L’Italia si piazza al primo posto in Europa come Paese con il maggior numero di vulcani, una guida ci aiuta a conoscerli
Da sempre, i vulcani sono fonte di curiosità e timore tra gli uomini. Le spettacolari manifestazioni alle quali si può assistere quando è in corso un’eruzione, attirano un elevato numero di turisti e l’interesse di molti studiosi.
Per via della sua collocazione geodinamica, l’Italia si piazza al primo posto in Europa come Paese con il maggior numero di vulcani, tra quelli attivi e gli estinti. Oltre a quelli più conosciuti, il territorio italiano custodisce una rete capillare di circa settanta vulcani meno noti, che interessa la zona sottomarina che va dalla Toscana fino alla Sicilia.
I vulcanologi sorvegliano costantemente le attività di questi vulcani tramite molteplici sensori multiparametrici per via della loro imprevedibilità, in modo da poter riconoscere i livelli di criticità, quando si presentano.
La vulcanologia, la scienza che studia i processi geologici inerenti i vulcani, nasce proprio qui in Italia, nel 79 d.C., da una descrizione dettagliata di Plinio il Giovane della devastante eruzione del Vesuvio di quell’anno. Infatti, le più grandi eruzioni al mondo ancora oggi vengono denominate “pliniane”.
L’Italia, dunque, può essere considerata terra di vulcani, i quali si suddividono in quattro importanti categorie: attivi, quiescenti, sottomarini ed estinti. Ma quali sono i nostri vulcani più conosciuti, e a quale di queste categorie appartengono?
Sul portale di Vacanza mia è possibile consultare la guida completa dei vulcani in Italia, comprendente anche una tabella riassuntiva delle altezze di ogni vulcano e la data della loro ultima eruzione.
I Vulcani italiani più conosciuti e le loro caratteristiche
Quasi il 10% dell’umanità vive nelle vicinanze di vulcani attivi. Ma la densità di popolazione presente alle sue pendici, e le sue caratteristiche esplosive, fanno del nostro Vesuvio il vulcano più studiato e pericoloso al mondo. Forse è per questo motivo che l’Osservatorio Vesuviano, fondato nel 1841 da Ferdinando II di Borbone, è il più antico tra i tanti esistenti che monitorano i parametri geofisici, geochimici e geologici dei vulcani.
Il Vesuvio, o Vulcano, appartiene alla categoria dei vulcani quiescenti, cioè quei vulcani attivi il cui periodo di riposo attuale è inferiore a quelli più lunghi registrati in precedenza. Infatti, la sua ultima eruzione risale al 1944, ma la sua fama distruttiva è ben nota sin dal 79 d. C.

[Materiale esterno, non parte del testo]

(** ** The socket's metadata *)

Definition verify_socket_metadata `{HostFiles} (socket_path : path) (expected_uid expected_gid : N)
  : result LauncherClientError unit :=
  let? parent := ok_or (parent (components socket_path)) SocketParentMissing in
  let? parent_metadata := ok_or (symlink_metadata parent) SocketDirectoryUnavailable in
  let? socket_metadata := ok_or (symlink_metadata (components socket_path)) SocketUnavailable in
  fail_if (negb (is_kind (nm_kind parent_metadata) Directory) || is_kind (nm_kind parent_metadata) SymbolicLink
      || negb (nm_uid parent_metadata =? expected_uid) || negb (nm_gid parent_metadata =? expected_gid)
      || negb (permissions parent_metadata =? 488))
    InvalidSocketDirectoryMetadata ;?
  fail_if (negb (is_kind (nm_kind socket_metadata) Socket) || is_kind (nm_kind socket_metadata) SymbolicLink
      || negb (nm_uid socket_metadata =? expected_uid) || negb (nm_gid socket_metadata =? expected_gid)
      || negb (permissions socket_metadata =? 432))
    InvalidSocketMetadata.

(** [socket_address]: the bytes copied into [sun_path], which has 108. *)
Definition SUN_PATH_LEN : N := 108.

Definition socket_address (p : path) : option (list N) :=
  if negb (is_absolute p) then None
  else if is_empty p || any (N.eqb 0) p || (SUN_PATH_LEN <=? len p) then None
  else Some p.

(** ** Packets *)

Definition RESPONSE_FRAME_MAX_BYTES : N := FRAME_HEADER_BYTES + RESPONSE_MAX_BYTES.

Record ReceivedPacket : Type := mkReceivedPacket { frame : list N; packet_truncated : bool }.

(** What the system calls answer, in the order of the attempts; a list that ends without a
    decision is a step that is still waiting when its time is over. *)
Inductive ConnectAttempt : Type :=
| Connected
| TryAgain
| InProgress (socket_error : option bool)
| ConnectError.

Inductive SendAttempt : Type := Sent (bytes : N) | SendBlocked | SendError.

(** [recvmsg] takes one packet off the socket, with the flag for control data that did not fit. *)
Inductive ReceiveAttempt : Type := Received (packet : list N) (ctrunc : bool) | ReceiveBlocked | ReceiveError.

(** The loop of [connect]; [socket_error] is [SO_ERROR] once the socket is writable: nothing,
    an error to wait on ([true]) or another one. *)
Fixpoint connect (attempts : list ConnectAttempt) : option (result unit unit) :=
  match attempts with
  | [] => None
  | Connected :: _ => Some (Ok tt)
  | TryAgain :: rest => connect rest
  | InProgress None :: _ => Some (Ok tt)
  | InProgress (Some true) :: rest => connect rest
  | InProgress (Some false) :: _ => Some (Err tt)
  | ConnectError :: _ => Some (Err tt)
  end.

Fixpoint send_packet (packet : list N) (attempts : list SendAttempt) : option (result unit unit) :=
  match attempts with
  | [] => None
  | SendBlocked :: rest => send_packet packet rest
  | SendError :: _ => Some (Err tt)
  | Sent n :: _ => Some (fail_if (negb (n =? len packet)) tt)
  end.

(** [receive_packet_now]: the buffer holds one byte more than the largest frame. *)
Definition receive_packet_now (max_frame_bytes : N) (packet : list N) (ctrunc : bool) : ReceivedPacket :=
  mkReceivedPacket (take_N (max_frame_bytes + 1) packet) ((max_frame_bytes + 1 <? len packet) || ctrunc).

Fixpoint receive_packet (max_frame_bytes : N) (attempts : list ReceiveAttempt) : option (result unit ReceivedPacket) :=
  match attempts with
  | [] => None
  | ReceiveBlocked :: rest => receive_packet max_frame_bytes rest
  | ReceiveError :: _ => Some (Err tt)
  | Received packet ctrunc :: _ => Some (Ok (receive_packet_now max_frame_bytes packet ctrunc))
  end.

(** [timeout(limit, step).await.map_err(..)?.map_err(..)]. *)
Definition within {A} (step : option (result unit A)) (late failed : LauncherClientError) : result LauncherClientError A :=
  let? outcome := ok_or step late in
  map_err (fun _ => failed) outcome.

(** The attempts that fit in the time limit of each step. *)
Record Transport : Type := mkTransport {
  connect_attempts : list ConnectAttempt;
  send_attempts : list SendAttempt;
  receive_attempts : N -> list ReceiveAttempt
}.

Section client.
Context `{!JsonCodec LauncherRequest} `{!JsonCodec LauncherResponse}.

Definition decode_received_response (packet : ReceivedPacket) : result LauncherClientError LauncherResponse :=
  fail_if (packet_truncated packet) TruncatedResponse ;?
  fail_if (RESPONSE_FRAME_MAX_BYTES <? len (frame packet)) OversizedResponse ;?
  map_err InvalidResponse (decode_response_frame (frame packet)).

Definition exchange_packets (socket_path : path) (response_timeout : N) (request_frame : list N) (t : Transport)
  : result LauncherClientError LauncherResponse :=
  let? _ := ok_or (socket_address socket_path) ConnectionFailed in
  within (connect (connect_attempts t)) ConnectionTimeout ConnectionFailed ;?
  within (send_packet request_frame (send_attempts t)) WriteTimeout WriteFailed ;?
  let? packet := within (receive_packet RESPONSE_FRAME_MAX_BYTES (receive_attempts t response_timeout)) ReadTimeout ReadFailed in
  decode_received_response packet.

(** [LauncherClient]. *)
Record LauncherClient : Type := mkLauncherClient {
  lc_socket_path : path;
  lc_io_timeout : N;
  lc_preflight_response_timeout : N
}.

Definition exchange (client : LauncherClient) (request : LauncherRequest) (response_timeout : N) (t : Transport)
  : result LauncherClientError LauncherResponse :=
  let? request_frame := map_err InvalidRequest (encode_request_frame request) in
  exchange_packets (lc_socket_path client) response_timeout request_frame t.

Definition client_preflight (client : LauncherClient) (t : Transport) : result LauncherClientError unit :=
  let? r := exchange client preflight (lc_preflight_response_timeout client) t in
  validate_preflight_response r.
Lemma stop_unit_rule u h plan : spawned h plan -> unit_name plan = u ->
  wp supervised (stop_unit u) (fun h' r => extends h h' /\ r <> Err OutOfFuel /\ exists started, (Ev (SpawnStop u) started : ev) ∈ h') h.
Proof.
  intros Hs Hu. unfold stop_unit, fail_run. rewrite wp_bind. cbn [perform wp]. split; [by exists plan|].
  intros started. destruct started; cbn [negb].
  2:{ cbn. split; [auto with trace|]. split; [done|]. eexists. by left. }
  rewrite wp_bind. cbn [perform wp]. split; [done|]. intros [[[|]|]|]; cbn [wp].
  1-3: split; [auto with trace|]; split; [done|]; eexists; right; by left.
  rewrite wp_bind. eapply wp_consequence; [apply terminate_systemd_run_rule|]. intros h' [] [Hx _]. cbn.
  split; [eauto with trace|]. split; [done|]. exists true. eapply extends_in; [exact Hx|]. right. by left.
Qed.

Lemma terminate_rule u h plan : spawned h plan -> unit_name plan = u ->
  wp supervised (terminate_and_discard_captures u) (fun h' r => extends h h' /\ r <> Err OutOfFuel /\ stopped u h') h.
Proof.
  intros Hs Hu. unfold terminate_and_discard_captures, terminate_transient_unit. rewrite !wp_bind.
  eapply wp_consequence; [by eapply stop_unit_rule|]. intros h1 r (Hx1 & Hr & Hstop). rewrite wp_bind.
  eapply wp_consequence; [apply terminate_systemd_run_rule|]. intros h2 [] [Hx2 Hwait]. cbn.
  split; [done|]. intros []. split; [eauto with trace|]. split; [done|]. split.
  - destruct Hstop as (s & Hstop). exists s. eapply extends_in; [|exact Hstop]. auto with trace.
  - destruct Hwait as (l & e & Hw). exists l, e. by right.
Qed.

Lemma stop_with_rule {A} u h plan (r : result TransientError A) :
  spawned h plan -> unit_name plan = u -> r <> Err OutOfFuel ->
  wp supervised (stop_with u r)
    (fun h' r' => extends h h' /\ stopped u h' /\ r' <> Err OutOfFuel /\ forall a, r' = Ok a -> r = Ok a) h.
Proof.
  intros Hs Hu Hr. unfold stop_with. rewrite wp_bind_ok. eapply wp_consequence; [by eapply terminate_rule|].
  intros h' [[]|e] (Hx & He & Hst); cbn [wp]; split_and!; try done; congruence.
Qed.

(** ** Waiting *)

Lemma poll_rule deadline h : undisturbed h ->
  wp supervised (poll deadline) (fun h' v => extends h h' /\ (v = GoOn \/ v = DeadlinePassed -> undisturbed h')) h.
Proof.
  intros Hu. unfold poll. rewrite wp_bind. cbn [perform wp]. split; [done|]. intros [|]; cbn [wp].
  { split; [auto with trace|]. by intros [|]. }
  rewrite wp_bind. cbn [perform wp]. split; [done|]. intros [|]; cbn [negb wp].
  - rewrite wp_bind. cbn [perform wp]. split; [done|]. intros now. split; [auto with trace|]. intros _.
    by repeat (apply undisturbed_cons; [|done..]).
  - split; [auto with trace|]. by intros [|].
Qed.

Lemma write_prompt_rule fuel prompt deadline h : undisturbed h ->
  wp supervised (write_prompt fuel prompt deadline)
    (fun h' r => extends h h' /\ (r = Some (PromptCompleted true) -> undisturbed h')) h.
Proof.
  revert h. induction fuel as [|fuel IH]; intros h Hu; cbn [write_prompt]; [by cbn|].
  rewrite wp_bind. cbn [perform wp]. split; [done|]. intros [written|]; cbn [wp].
  - split; [auto with trace|]. intros _. by apply undisturbed_cons.
  - rewrite wp_bind. eapply wp_consequence; [by apply poll_rule, undisturbed_cons|].
    intros h1 v [Hx Hv]. destruct v; cbn [wp]; try (split; [eauto with trace|done]).
    eapply wp_consequence; [apply IH, Hv; by left|]. intros h2 r [Hx2 Hr]. split; [eauto with trace|done].
Qed.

Con un’eruzione esplosiva seguita da colate piroclastiche a velocità altissima, in quell’anno sorprese i cittadini di Pompei ed Ercolano senza lasciare loro via di scampo. I resti di quella eruzione, alcuni molto inquietanti, ancora oggi sono tra le mete turistiche più gettonate d’Italia.
Annoverato insieme allo Stromboli tra i vulcani più attivi del mondo, l’Etna, o Mongibello, con i suoi 3300 metri d’altezza si afferma come il vulcano più grande d’Europa. Le sue eruzioni alternano periodi di quiescenza a periodi di fervente attività, che in passato sono arrivati a durare anche decenni.
Prevalentemente le sue eruzioni sono di tipo effusivo, ossia contraddistinte da emissioni di colata lavica, le quali non costituiscono una grave minaccia per gli abitanti delle zone circostanti. Negli ultimi decenni, però, il monitoraggio delle sue eruzioni ha rilevato un considerevole aumento di episodi eruttivi esplosivi, anche se dalla durata breve.
Oltre ai quattro crateri sommitali contenuti nel Cratere Centrale, l’Etna è caratterizzato dalla presenza di bocche eruttive lungo le sue pendici che producono eruzioni laterali ed eccentriche.
Da anni fonte di grande interesse e preoccupazione tra esperti e non, il Marsili, il vulcano sottomarino più esteso d’Europa, è stato ritenuto estinto per anni. A seguito degli studi svolti dal CNR nel 2006, il vulcano si è, invece, rivelato attivo, e la diffusione di questa notizia ha dato il via a numerose ipotesi catastrofiste tra la popolazione italiana.
In effetti, la possibilità della formazione di giganteschi tsunami, che si potrebbero abbattere sulle coste del Mar Tirreno a séguito di un’eruzione del Marsili, non sembrano una prospettiva idilliaca. Ma, grazie al cielo, a questi timori sono venuti incontro gli studiosi, che hanno scongiurato tali eventualità.